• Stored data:
__________________________________________________

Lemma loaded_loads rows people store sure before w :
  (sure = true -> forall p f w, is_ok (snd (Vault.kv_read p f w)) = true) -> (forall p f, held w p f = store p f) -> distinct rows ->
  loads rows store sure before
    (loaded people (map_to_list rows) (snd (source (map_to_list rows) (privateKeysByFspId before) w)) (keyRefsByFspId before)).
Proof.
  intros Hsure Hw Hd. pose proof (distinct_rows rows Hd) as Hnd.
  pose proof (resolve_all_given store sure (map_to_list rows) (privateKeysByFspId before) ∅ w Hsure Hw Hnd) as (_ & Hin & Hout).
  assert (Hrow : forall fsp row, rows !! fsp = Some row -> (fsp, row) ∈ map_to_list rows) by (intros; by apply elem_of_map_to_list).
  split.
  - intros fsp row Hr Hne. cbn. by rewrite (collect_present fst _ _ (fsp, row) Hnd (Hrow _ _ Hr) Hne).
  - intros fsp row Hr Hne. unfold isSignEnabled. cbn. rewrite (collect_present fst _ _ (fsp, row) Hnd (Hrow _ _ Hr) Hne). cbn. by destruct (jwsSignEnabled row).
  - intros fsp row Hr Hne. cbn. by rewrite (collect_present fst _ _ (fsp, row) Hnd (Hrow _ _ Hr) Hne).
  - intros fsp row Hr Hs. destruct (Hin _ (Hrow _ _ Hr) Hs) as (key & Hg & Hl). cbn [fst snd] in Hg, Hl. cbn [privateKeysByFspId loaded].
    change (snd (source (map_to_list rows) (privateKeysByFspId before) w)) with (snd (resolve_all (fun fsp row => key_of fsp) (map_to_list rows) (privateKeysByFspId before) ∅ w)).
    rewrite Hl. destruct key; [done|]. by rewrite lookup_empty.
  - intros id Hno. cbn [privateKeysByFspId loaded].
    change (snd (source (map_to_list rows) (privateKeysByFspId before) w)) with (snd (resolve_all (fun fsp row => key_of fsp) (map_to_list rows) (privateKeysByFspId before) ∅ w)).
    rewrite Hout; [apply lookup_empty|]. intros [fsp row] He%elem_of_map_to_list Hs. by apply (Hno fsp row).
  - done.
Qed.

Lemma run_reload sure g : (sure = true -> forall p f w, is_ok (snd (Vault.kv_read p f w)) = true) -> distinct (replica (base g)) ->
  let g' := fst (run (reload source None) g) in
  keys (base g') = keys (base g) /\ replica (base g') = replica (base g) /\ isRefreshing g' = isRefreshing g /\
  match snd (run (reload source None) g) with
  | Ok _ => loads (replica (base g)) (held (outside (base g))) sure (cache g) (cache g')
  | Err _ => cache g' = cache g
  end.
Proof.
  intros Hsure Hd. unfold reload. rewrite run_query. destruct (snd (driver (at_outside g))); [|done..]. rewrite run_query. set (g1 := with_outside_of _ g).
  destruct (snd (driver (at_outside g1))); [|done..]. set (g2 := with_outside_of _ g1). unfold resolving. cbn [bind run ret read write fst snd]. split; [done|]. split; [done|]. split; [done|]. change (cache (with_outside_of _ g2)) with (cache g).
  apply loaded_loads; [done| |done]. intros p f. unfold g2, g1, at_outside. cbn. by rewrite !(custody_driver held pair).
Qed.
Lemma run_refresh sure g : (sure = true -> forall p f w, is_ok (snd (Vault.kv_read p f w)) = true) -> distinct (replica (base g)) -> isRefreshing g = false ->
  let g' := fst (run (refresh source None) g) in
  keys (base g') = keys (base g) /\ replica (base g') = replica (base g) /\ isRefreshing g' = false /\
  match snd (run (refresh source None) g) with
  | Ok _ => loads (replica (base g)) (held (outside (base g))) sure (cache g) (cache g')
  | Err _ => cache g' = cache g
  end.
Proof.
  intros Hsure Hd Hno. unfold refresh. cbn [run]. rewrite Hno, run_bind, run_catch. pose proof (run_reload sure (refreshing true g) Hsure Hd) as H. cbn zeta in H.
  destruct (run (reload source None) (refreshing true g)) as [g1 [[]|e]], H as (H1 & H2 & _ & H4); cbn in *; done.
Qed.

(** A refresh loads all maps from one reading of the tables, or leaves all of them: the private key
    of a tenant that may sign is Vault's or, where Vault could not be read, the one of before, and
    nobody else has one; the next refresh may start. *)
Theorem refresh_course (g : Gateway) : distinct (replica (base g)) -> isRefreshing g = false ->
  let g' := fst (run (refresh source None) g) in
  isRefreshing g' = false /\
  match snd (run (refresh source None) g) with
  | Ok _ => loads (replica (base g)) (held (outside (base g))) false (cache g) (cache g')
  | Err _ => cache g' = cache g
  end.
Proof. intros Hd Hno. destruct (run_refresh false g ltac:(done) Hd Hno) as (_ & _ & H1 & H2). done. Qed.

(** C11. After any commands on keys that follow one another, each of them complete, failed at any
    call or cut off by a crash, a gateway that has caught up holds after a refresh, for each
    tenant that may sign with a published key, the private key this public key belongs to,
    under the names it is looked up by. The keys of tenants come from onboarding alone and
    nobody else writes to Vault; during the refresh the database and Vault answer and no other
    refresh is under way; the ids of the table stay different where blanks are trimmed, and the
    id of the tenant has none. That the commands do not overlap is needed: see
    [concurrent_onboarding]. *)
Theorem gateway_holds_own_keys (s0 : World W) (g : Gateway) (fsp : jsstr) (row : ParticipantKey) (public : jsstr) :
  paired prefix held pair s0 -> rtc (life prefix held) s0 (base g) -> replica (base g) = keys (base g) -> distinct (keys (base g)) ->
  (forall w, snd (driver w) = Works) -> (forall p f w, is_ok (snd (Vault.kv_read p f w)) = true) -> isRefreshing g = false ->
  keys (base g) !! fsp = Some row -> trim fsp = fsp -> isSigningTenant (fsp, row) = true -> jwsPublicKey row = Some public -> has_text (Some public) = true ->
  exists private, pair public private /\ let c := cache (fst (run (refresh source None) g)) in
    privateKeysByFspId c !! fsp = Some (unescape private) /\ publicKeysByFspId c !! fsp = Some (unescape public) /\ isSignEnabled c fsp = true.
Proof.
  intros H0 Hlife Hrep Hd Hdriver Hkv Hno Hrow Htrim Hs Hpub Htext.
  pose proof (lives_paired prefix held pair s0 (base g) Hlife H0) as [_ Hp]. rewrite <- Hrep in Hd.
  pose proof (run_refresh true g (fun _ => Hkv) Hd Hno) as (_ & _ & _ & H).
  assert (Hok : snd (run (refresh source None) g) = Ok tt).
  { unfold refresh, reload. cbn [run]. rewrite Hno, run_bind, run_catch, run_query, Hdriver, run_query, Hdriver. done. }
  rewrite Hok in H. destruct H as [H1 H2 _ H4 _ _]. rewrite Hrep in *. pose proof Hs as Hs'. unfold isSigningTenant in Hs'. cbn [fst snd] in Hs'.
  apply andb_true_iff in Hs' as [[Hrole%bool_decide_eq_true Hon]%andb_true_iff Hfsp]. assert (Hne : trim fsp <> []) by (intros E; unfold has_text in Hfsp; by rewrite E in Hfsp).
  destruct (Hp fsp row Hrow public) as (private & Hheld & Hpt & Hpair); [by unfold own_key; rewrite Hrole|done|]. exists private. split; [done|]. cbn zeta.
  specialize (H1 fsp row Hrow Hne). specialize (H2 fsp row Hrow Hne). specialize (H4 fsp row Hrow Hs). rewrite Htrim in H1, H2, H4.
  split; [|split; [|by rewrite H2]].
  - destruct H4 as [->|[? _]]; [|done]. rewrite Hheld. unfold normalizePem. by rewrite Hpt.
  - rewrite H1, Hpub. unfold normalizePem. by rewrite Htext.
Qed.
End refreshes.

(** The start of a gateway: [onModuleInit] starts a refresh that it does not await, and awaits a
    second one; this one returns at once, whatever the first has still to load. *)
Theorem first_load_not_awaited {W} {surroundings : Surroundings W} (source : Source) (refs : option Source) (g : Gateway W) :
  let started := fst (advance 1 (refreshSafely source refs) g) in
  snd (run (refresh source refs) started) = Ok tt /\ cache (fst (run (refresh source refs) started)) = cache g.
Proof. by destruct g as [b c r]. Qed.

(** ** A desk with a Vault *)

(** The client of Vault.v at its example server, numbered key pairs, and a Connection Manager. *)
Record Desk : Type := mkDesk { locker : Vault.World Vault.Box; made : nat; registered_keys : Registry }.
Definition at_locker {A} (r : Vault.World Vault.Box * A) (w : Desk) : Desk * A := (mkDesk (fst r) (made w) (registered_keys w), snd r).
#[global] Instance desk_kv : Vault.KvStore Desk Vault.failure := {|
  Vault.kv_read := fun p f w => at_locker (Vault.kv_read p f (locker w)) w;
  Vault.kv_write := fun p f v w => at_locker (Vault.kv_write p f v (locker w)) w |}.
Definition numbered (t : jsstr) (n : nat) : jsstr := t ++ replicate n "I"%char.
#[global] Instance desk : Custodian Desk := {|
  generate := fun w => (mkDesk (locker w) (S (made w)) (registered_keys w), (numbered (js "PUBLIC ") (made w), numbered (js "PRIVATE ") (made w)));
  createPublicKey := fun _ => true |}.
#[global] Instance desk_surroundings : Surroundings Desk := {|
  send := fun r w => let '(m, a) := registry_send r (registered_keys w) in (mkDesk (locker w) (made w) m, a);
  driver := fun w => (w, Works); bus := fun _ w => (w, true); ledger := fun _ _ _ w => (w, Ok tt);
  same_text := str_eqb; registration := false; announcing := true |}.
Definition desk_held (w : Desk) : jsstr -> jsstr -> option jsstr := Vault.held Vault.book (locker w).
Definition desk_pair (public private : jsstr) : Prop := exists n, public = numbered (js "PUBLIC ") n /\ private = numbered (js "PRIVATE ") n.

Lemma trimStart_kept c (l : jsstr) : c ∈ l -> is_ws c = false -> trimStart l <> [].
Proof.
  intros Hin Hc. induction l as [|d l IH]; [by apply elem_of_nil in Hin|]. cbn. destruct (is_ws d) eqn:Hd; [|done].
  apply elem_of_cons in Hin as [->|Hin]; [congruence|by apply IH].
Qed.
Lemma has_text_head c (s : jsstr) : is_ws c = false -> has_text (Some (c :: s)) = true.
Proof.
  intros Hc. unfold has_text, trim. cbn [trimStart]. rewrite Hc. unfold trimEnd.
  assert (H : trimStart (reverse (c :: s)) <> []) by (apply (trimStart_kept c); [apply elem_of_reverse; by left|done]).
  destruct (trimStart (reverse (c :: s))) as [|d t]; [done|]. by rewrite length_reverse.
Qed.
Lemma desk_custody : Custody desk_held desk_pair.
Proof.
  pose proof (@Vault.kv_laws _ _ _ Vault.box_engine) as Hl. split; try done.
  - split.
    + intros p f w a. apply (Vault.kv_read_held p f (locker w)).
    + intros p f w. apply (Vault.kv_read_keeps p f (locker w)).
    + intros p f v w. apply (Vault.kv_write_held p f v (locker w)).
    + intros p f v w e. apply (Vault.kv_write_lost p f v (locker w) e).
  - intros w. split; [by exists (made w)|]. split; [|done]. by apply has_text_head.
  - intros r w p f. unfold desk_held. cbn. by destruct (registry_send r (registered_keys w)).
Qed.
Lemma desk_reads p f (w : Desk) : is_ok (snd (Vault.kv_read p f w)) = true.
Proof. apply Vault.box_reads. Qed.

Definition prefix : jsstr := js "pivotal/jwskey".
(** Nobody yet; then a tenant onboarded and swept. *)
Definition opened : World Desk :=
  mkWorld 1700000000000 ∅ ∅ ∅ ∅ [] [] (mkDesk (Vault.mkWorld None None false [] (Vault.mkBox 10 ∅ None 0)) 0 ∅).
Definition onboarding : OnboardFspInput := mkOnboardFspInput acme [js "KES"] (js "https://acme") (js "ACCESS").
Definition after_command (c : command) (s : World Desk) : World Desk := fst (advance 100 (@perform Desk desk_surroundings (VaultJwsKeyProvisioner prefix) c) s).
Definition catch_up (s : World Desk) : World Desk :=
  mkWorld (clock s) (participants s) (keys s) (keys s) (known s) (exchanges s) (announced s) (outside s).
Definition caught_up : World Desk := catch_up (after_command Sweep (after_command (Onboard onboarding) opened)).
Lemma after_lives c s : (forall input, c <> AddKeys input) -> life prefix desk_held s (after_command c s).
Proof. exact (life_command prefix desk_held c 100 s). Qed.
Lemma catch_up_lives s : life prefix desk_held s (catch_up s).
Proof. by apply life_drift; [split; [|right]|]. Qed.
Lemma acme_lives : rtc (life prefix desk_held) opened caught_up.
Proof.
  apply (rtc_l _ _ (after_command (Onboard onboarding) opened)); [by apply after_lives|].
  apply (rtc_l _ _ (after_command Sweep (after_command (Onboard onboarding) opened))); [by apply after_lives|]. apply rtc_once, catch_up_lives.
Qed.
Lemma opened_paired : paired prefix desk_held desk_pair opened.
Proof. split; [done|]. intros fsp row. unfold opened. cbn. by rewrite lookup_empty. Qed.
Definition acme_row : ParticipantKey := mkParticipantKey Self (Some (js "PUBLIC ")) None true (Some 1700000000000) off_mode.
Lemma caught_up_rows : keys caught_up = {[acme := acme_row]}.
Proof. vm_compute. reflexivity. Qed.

__________________________________________________

• Aim of the task: Begin at the line that has "distinct rows ->" in the entries above; stop after the line that has "- intros fsp row Hr Hs.". Transcribe exactly those lines and no others.

• Answer:
  (sure = true -> forall p f w, is_ok (snd (Vault.kv_read p f w)) = true) -> (forall p f, held w p f = store p f) -> distinct rows ->
  loads rows store sure before
    (loaded people (map_to_list rows) (snd (source (map_to_list rows) (privateKeysByFspId before) w)) (keyRefsByFspId before)).
Proof.
  intros Hsure Hw Hd. pose proof (distinct_rows rows Hd) as Hnd.
  pose proof (resolve_all_given store sure (map_to_list rows) (privateKeysByFspId before) ∅ w Hsure Hw Hnd) as (_ & Hin & Hout).
  assert (Hrow : forall fsp row, rows !! fsp = Some row -> (fsp, row) ∈ map_to_list rows) by (intros; by apply elem_of_map_to_list).
  split.
  - intros fsp row Hr Hne. cbn. by rewrite (collect_present fst _ _ (fsp, row) Hnd (Hrow _ _ Hr) Hne).
  - intros fsp row Hr Hne. unfold isSignEnabled. cbn. rewrite (collect_present fst _ _ (fsp, row) Hnd (Hrow _ _ Hr) Hne). cbn. by destruct (jwsSignEnabled row).
  - intros fsp row Hr Hne. cbn. by rewrite (collect_present fst _ _ (fsp, row) Hnd (Hrow _ _ Hr) Hne).
  - intros fsp row Hr Hs. destruct (Hin _ (Hrow _ _ Hr) Hs) as (key & Hg & Hl). cbn [fst snd] in Hg, Hl. cbn [privateKeysByFspId loaded].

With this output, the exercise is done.